=== ACTION ITEM ===
Up to and including the line that contains "let isSSR := Boolean", reproduce every line exactly, beginning with the first line below.

--- START ---

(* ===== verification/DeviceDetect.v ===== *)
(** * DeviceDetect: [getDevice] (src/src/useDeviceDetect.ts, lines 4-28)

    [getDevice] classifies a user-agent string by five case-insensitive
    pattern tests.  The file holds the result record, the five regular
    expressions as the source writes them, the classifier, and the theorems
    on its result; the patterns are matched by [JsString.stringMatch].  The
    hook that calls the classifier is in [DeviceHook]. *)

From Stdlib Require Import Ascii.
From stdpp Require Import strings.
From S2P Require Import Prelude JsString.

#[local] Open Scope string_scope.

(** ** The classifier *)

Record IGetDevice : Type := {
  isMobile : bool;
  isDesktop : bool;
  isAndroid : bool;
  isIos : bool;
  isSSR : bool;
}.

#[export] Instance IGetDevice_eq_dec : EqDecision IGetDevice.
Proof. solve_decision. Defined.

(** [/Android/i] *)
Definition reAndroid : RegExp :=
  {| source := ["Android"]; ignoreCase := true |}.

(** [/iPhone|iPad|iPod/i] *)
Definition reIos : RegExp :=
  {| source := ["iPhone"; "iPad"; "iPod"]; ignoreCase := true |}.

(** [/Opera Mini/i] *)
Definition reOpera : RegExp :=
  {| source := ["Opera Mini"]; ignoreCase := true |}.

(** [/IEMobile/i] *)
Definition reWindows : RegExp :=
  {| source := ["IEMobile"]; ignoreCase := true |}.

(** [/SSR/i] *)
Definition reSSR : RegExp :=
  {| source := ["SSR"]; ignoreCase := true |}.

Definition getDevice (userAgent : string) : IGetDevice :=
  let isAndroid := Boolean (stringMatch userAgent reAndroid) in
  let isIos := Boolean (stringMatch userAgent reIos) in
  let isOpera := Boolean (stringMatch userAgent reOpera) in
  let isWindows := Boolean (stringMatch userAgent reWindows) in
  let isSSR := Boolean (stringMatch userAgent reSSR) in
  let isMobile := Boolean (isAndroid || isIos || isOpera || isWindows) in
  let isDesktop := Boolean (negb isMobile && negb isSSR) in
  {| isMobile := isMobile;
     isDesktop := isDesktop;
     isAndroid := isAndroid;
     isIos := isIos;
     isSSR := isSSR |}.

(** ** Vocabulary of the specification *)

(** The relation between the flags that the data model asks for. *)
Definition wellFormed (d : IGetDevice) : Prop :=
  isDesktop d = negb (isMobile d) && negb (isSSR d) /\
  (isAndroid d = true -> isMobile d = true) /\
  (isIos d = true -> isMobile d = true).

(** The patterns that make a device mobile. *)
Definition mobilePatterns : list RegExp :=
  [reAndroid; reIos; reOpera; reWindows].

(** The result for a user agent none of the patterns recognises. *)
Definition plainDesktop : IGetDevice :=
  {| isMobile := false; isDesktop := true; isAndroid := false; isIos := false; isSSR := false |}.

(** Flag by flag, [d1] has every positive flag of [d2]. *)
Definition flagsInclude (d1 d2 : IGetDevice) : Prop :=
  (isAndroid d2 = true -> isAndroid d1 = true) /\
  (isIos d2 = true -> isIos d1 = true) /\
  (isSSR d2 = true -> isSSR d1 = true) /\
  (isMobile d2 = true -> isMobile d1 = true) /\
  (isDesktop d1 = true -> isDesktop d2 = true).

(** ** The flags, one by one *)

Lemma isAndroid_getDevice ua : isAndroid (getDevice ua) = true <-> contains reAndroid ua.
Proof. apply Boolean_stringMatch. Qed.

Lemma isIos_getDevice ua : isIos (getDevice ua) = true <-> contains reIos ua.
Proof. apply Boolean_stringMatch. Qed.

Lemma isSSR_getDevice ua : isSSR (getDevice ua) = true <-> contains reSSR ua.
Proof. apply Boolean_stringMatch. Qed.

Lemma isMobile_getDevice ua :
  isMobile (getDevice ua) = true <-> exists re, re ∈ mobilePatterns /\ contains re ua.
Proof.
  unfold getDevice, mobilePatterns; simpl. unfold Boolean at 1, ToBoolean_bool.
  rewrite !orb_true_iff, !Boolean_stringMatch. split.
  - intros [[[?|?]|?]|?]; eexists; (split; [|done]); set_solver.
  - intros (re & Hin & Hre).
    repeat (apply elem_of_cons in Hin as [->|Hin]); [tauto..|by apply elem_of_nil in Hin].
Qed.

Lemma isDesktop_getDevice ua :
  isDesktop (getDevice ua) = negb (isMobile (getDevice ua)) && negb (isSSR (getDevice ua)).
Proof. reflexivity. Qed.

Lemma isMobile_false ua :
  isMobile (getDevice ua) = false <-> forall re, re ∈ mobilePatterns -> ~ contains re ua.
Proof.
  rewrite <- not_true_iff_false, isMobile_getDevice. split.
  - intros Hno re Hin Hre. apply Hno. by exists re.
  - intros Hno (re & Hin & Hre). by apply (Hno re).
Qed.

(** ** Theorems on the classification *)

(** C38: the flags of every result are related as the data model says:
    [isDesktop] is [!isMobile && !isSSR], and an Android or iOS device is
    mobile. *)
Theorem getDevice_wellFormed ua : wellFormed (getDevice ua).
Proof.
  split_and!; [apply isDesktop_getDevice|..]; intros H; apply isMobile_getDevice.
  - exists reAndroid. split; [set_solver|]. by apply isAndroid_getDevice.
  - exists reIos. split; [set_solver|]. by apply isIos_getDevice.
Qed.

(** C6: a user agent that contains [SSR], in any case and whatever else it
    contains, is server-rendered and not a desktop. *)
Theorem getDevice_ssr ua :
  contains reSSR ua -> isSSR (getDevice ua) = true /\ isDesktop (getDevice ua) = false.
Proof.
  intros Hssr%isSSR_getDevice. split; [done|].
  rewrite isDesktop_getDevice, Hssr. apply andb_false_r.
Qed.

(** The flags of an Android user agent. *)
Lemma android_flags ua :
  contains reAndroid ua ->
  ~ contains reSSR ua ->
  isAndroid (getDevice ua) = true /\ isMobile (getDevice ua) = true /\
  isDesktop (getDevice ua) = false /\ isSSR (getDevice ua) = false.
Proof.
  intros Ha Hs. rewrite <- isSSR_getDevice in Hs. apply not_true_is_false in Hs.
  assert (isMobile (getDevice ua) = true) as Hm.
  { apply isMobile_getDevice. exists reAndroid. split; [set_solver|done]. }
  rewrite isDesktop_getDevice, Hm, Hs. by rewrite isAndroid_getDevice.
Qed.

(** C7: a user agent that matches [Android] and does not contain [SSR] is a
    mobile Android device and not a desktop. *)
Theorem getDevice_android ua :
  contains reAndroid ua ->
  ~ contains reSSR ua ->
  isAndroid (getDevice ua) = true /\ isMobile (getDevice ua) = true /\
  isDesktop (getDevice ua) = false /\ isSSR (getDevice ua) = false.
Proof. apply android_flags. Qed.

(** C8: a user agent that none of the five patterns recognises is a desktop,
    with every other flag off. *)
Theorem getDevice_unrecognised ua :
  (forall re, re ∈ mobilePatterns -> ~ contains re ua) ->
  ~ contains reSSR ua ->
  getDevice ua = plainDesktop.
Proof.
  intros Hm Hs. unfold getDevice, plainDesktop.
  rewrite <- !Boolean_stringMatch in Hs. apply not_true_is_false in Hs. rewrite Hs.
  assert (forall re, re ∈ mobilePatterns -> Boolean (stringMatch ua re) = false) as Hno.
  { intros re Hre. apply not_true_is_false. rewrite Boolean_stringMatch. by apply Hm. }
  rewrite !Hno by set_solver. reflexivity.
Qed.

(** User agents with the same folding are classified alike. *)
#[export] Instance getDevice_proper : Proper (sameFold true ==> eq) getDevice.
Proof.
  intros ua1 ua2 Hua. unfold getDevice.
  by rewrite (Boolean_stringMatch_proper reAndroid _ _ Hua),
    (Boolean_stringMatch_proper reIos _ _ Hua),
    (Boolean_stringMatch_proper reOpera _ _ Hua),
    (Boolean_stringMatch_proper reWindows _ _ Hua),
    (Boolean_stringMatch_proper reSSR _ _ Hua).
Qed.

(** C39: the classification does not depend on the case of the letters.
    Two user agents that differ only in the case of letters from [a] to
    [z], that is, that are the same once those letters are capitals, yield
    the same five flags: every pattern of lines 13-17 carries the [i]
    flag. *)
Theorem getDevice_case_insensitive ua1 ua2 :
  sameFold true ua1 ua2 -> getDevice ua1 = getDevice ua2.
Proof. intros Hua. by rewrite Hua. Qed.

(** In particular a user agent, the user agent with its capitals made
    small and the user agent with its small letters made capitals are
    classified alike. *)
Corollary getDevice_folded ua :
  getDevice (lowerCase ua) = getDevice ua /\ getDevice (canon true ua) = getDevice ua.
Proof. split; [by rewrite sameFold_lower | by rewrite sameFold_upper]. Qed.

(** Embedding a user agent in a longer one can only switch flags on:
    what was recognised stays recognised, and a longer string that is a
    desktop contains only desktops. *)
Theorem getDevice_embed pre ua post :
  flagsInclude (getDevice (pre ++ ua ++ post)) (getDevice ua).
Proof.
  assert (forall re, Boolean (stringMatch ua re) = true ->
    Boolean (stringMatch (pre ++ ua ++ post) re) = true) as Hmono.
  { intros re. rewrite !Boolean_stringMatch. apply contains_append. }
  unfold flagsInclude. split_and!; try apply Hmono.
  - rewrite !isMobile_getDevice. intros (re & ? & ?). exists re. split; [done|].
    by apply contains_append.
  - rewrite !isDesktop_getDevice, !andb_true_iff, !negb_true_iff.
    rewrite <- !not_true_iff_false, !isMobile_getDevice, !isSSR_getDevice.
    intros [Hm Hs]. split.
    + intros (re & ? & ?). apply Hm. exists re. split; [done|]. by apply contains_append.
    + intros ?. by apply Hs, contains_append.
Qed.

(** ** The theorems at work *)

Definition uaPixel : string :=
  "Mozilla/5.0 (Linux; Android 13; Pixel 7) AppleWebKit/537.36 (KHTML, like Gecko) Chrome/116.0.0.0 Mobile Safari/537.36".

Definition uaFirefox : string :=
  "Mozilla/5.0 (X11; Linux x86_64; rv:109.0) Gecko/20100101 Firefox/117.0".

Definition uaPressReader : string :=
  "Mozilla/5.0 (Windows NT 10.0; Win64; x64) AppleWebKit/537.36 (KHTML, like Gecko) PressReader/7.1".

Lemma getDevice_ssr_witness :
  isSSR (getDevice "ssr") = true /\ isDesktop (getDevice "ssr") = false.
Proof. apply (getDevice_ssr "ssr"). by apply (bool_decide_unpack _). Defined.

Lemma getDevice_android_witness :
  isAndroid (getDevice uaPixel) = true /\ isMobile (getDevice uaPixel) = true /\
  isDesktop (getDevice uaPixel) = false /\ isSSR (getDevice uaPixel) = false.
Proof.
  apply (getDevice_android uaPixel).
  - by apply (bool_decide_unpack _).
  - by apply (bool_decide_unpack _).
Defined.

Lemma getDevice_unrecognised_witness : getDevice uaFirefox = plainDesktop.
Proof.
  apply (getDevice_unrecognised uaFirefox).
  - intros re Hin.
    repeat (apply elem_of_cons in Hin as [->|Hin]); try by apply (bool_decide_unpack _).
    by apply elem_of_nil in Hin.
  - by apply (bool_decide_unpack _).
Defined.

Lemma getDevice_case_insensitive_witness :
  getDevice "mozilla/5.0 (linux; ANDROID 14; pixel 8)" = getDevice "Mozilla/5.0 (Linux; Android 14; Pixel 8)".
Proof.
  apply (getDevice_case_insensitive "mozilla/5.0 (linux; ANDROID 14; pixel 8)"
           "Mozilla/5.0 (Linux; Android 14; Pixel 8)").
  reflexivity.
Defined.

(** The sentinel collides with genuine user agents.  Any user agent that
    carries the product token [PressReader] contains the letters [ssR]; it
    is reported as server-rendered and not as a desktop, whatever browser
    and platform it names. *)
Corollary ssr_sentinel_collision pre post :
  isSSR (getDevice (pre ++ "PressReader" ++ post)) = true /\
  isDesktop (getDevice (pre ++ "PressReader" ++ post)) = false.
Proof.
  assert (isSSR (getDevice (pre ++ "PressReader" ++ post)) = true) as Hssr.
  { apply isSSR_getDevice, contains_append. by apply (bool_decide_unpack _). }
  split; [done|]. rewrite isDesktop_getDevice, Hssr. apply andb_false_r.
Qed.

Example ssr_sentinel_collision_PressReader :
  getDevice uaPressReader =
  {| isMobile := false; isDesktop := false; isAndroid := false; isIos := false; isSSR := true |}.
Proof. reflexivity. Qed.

--- END ---

=== TASK RESULT ===
(* ===== verification/DeviceDetect.v ===== *)
(** * DeviceDetect: [getDevice] (src/src/useDeviceDetect.ts, lines 4-28)

    [getDevice] classifies a user-agent string by five case-insensitive
    pattern tests.  The file holds the result record, the five regular
    expressions as the source writes them, the classifier, and the theorems
    on its result; the patterns are matched by [JsString.stringMatch].  The
    hook that calls the classifier is in [DeviceHook]. *)

From Stdlib Require Import Ascii.
From stdpp Require Import strings.
From S2P Require Import Prelude JsString.

#[local] Open Scope string_scope.

(** ** The classifier *)

Record IGetDevice : Type := {
  isMobile : bool;
  isDesktop : bool;
  isAndroid : bool;
  isIos : bool;
  isSSR : bool;
}.

#[export] Instance IGetDevice_eq_dec : EqDecision IGetDevice.
Proof. solve_decision. Defined.

(** [/Android/i] *)
Definition reAndroid : RegExp :=
  {| source := ["Android"]; ignoreCase := true |}.

(** [/iPhone|iPad|iPod/i] *)
Definition reIos : RegExp :=
  {| source := ["iPhone"; "iPad"; "iPod"]; ignoreCase := true |}.

(** [/Opera Mini/i] *)
Definition reOpera : RegExp :=
  {| source := ["Opera Mini"]; ignoreCase := true |}.

(** [/IEMobile/i] *)
Definition reWindows : RegExp :=
  {| source := ["IEMobile"]; ignoreCase := true |}.

(** [/SSR/i] *)
Definition reSSR : RegExp :=
  {| source := ["SSR"]; ignoreCase := true |}.

Definition getDevice (userAgent : string) : IGetDevice :=
  let isAndroid := Boolean (stringMatch userAgent reAndroid) in
  let isIos := Boolean (stringMatch userAgent reIos) in
  let isOpera := Boolean (stringMatch userAgent reOpera) in
  let isWindows := Boolean (stringMatch userAgent reWindows) in
  let isSSR := Boolean (stringMatch userAgent reSSR) in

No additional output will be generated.